[EXERCISE DATA Boundary: Start]

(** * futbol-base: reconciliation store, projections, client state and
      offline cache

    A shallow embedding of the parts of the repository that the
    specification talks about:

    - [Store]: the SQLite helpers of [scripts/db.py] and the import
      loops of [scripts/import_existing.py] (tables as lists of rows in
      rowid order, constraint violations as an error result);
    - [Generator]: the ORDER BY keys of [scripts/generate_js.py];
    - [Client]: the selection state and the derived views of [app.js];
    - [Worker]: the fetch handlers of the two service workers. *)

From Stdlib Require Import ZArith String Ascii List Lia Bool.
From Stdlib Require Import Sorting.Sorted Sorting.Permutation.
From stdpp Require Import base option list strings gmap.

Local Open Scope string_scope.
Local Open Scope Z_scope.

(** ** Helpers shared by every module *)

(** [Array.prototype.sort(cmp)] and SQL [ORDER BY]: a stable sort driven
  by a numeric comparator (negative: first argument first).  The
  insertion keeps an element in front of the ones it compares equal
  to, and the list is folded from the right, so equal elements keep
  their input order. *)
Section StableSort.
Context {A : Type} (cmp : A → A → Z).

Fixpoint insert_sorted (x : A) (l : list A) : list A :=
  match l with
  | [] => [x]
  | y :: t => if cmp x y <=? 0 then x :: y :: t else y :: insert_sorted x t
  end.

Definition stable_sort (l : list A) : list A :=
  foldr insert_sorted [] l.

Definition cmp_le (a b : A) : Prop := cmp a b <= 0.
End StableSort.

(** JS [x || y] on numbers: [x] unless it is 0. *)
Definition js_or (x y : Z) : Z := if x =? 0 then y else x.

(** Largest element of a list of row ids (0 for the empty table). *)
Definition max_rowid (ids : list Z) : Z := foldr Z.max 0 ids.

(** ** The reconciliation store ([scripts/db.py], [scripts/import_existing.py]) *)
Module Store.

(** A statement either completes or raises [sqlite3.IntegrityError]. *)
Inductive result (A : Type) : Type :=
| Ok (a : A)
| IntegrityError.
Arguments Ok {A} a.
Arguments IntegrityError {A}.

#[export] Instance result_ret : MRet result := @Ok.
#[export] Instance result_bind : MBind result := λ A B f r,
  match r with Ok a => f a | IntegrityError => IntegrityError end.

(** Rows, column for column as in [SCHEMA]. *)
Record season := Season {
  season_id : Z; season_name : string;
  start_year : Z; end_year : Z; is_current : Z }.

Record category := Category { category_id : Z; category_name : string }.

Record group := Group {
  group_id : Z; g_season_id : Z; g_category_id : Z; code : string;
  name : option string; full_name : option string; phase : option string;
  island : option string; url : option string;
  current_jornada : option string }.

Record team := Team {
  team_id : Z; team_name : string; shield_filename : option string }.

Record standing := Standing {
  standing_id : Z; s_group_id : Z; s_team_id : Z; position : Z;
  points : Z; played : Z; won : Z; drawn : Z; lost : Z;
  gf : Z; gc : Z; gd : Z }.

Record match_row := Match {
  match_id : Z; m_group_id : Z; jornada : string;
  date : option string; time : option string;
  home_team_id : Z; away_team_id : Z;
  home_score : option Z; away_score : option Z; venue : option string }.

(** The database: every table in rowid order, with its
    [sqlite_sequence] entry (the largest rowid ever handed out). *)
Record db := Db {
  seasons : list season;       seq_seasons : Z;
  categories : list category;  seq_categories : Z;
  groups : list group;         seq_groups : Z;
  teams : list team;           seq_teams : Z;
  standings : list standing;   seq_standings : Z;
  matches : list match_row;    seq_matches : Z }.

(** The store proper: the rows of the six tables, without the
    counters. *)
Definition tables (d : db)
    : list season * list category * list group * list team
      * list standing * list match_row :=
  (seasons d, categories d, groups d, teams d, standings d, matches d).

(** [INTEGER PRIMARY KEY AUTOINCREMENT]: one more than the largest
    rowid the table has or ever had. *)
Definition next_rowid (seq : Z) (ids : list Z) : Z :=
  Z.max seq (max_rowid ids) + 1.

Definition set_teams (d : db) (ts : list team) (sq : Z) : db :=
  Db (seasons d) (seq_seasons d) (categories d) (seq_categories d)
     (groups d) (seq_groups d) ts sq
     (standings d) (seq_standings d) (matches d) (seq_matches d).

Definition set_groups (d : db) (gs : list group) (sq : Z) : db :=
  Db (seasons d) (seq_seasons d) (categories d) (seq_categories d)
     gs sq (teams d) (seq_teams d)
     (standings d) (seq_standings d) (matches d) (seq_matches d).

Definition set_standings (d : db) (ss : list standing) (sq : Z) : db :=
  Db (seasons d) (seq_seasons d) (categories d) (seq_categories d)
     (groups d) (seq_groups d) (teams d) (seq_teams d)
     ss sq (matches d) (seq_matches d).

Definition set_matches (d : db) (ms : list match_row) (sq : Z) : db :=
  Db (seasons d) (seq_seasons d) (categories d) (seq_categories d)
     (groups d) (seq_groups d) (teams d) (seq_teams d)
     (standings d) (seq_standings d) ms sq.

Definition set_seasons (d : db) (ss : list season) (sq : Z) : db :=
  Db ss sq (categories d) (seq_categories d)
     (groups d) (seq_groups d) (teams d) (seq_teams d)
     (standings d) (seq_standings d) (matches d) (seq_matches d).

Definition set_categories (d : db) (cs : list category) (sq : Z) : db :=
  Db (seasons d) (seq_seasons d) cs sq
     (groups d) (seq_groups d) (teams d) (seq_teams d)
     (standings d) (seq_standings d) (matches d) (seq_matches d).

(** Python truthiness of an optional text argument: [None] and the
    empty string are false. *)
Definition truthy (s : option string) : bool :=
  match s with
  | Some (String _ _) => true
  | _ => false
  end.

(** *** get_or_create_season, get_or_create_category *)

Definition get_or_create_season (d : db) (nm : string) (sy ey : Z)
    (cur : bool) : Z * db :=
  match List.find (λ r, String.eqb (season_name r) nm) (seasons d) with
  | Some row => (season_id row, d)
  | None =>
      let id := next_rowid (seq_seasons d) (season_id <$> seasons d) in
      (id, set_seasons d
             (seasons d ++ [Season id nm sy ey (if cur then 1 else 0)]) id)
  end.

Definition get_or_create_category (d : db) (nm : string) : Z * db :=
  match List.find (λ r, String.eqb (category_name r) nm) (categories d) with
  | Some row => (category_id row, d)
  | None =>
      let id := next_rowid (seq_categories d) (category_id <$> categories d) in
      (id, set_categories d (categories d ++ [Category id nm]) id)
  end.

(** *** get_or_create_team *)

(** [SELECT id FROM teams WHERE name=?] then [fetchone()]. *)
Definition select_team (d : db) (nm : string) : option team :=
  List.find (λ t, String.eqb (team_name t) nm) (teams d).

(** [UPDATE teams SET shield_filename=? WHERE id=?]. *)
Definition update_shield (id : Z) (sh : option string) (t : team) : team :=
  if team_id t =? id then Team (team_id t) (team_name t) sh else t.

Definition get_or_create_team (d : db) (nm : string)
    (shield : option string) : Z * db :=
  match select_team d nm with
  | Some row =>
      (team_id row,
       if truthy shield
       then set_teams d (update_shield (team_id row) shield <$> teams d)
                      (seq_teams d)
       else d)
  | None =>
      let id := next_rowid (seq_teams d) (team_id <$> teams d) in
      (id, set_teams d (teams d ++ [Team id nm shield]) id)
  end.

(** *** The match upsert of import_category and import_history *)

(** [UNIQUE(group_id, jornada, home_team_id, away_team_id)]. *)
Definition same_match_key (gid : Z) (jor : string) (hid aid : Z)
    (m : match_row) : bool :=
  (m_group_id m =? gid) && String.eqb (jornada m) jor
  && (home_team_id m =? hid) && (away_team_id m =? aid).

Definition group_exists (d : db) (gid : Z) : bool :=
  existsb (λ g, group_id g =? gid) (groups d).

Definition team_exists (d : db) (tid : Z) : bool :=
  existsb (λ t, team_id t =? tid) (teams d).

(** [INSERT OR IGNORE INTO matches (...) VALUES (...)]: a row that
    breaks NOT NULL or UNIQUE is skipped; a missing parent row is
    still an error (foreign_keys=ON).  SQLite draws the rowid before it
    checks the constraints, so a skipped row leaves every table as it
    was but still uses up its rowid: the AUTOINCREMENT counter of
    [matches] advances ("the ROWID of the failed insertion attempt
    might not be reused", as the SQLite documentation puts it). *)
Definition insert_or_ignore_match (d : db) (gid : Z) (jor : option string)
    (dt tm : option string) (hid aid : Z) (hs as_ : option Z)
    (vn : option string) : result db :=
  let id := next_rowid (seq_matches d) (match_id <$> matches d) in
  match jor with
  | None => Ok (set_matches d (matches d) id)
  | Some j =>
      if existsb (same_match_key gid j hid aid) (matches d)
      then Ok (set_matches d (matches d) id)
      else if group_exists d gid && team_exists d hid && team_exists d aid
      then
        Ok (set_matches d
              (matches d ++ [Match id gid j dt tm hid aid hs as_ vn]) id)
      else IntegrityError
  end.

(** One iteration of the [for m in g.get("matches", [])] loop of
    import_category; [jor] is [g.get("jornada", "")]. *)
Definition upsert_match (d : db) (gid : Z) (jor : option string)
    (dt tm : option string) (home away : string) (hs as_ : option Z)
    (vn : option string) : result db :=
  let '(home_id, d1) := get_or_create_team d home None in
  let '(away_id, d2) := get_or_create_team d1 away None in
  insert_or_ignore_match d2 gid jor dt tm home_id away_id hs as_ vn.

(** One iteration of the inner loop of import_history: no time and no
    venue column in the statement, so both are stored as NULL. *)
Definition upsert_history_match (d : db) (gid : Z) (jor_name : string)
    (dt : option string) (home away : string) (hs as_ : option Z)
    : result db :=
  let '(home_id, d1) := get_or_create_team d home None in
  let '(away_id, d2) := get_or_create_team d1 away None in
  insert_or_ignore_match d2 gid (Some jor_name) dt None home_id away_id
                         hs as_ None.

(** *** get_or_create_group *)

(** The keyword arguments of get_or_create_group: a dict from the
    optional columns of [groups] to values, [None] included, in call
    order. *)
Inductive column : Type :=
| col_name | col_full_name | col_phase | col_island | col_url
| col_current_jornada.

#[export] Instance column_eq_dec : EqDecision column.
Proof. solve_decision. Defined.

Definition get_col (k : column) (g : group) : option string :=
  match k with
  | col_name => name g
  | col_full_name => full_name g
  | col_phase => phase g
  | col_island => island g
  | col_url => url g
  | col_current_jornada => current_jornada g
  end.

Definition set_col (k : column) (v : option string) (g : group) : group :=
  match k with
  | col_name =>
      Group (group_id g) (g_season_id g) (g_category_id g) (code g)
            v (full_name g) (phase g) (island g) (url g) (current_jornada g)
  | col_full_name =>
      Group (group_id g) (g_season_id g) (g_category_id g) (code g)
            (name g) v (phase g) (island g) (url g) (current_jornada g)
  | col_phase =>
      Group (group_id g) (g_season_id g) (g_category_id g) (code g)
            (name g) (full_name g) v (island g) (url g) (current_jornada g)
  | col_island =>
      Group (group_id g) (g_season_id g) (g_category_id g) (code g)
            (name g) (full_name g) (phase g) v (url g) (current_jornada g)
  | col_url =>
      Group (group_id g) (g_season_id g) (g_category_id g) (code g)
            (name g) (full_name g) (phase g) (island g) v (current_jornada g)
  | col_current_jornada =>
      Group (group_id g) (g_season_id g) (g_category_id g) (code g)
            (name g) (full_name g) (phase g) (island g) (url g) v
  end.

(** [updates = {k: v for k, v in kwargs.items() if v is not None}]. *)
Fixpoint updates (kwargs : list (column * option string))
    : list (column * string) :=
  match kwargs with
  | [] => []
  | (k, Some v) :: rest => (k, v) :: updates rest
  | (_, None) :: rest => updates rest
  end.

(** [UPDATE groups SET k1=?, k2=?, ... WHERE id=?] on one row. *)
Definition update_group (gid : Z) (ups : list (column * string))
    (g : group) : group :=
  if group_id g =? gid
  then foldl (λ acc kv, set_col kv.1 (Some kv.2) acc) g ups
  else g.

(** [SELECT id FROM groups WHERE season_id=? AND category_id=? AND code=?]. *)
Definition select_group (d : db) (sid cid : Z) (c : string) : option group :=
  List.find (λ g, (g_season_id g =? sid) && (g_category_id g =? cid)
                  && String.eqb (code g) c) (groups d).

[EXERCISE DATA Boundary: End]
[EXERCISE DATA Boundary: Start]

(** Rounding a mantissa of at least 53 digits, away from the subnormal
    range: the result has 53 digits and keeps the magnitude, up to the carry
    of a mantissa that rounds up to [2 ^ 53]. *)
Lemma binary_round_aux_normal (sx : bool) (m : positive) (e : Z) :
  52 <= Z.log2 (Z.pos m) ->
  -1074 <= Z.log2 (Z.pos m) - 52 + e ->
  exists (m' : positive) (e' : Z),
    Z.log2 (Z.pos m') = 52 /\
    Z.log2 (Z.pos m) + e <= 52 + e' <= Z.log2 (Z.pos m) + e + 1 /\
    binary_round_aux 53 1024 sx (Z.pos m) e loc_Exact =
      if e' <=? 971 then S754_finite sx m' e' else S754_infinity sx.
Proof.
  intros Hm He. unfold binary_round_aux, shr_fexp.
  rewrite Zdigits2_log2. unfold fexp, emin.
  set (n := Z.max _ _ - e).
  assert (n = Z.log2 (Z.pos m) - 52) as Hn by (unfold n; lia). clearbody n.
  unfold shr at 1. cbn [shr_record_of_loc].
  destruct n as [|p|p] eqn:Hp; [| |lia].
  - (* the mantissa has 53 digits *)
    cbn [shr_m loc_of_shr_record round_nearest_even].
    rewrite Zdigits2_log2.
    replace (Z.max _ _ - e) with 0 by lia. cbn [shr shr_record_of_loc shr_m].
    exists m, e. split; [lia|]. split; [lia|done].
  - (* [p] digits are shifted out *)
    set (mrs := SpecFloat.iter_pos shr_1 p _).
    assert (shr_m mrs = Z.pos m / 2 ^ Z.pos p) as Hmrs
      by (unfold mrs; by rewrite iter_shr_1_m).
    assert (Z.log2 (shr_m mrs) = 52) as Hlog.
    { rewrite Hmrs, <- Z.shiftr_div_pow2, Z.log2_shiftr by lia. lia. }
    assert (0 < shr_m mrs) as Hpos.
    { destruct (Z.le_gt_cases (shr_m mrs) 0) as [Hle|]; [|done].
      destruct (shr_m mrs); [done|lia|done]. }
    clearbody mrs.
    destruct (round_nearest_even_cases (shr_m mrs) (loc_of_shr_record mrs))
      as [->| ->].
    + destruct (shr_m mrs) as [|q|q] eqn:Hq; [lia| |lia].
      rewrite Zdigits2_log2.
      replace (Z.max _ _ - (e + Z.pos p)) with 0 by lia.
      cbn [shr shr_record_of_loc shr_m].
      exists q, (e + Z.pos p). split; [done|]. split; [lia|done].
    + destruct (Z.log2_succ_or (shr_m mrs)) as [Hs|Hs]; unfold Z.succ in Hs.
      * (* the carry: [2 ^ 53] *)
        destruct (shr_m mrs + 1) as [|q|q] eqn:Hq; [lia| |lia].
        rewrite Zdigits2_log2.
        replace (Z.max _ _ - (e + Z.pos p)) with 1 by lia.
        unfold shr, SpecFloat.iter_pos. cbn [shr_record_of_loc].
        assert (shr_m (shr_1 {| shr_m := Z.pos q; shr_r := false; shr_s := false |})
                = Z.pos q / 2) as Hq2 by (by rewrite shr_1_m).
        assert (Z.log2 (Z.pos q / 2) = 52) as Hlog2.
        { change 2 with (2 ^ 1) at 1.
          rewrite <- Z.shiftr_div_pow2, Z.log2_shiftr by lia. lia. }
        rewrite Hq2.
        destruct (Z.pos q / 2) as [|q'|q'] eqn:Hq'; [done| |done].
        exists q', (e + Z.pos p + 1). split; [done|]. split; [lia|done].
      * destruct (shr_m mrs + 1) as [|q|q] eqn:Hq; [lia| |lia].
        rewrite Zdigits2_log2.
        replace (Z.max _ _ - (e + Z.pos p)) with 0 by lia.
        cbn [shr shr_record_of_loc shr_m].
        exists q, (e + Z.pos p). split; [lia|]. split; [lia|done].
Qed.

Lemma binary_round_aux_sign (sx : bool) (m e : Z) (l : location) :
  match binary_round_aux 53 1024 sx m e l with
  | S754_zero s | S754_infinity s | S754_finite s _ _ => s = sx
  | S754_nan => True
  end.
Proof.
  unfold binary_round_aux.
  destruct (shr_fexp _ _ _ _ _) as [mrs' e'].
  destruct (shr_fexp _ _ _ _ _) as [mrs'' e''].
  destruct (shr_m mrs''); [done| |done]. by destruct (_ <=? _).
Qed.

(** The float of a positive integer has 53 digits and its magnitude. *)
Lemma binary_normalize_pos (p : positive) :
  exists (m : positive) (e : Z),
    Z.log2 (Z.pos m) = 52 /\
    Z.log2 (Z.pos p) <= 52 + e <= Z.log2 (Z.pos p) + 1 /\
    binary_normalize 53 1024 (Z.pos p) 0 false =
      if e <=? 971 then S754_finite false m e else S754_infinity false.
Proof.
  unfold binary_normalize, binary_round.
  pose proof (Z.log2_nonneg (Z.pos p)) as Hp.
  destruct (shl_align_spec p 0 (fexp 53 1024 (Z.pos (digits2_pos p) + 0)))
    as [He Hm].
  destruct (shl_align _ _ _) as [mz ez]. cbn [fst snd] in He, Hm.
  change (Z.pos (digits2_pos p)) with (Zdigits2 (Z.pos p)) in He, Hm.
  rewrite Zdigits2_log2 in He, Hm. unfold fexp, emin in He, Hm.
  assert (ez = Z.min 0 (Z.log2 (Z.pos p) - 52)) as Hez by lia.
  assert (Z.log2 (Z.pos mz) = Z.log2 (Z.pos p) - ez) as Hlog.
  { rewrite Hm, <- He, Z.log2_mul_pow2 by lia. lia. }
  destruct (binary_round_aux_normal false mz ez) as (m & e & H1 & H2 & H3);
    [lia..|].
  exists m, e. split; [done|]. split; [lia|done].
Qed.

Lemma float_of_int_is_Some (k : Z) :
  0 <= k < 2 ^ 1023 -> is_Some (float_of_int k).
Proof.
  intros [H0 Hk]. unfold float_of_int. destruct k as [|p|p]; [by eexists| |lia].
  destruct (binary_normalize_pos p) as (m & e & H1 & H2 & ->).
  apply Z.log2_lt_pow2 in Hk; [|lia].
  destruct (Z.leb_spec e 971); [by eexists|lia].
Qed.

[EXERCISE DATA Boundary: End]

Please count the lines above that contain the word "else", and reply with the number alone.

PROBLEM SOLUTION - 10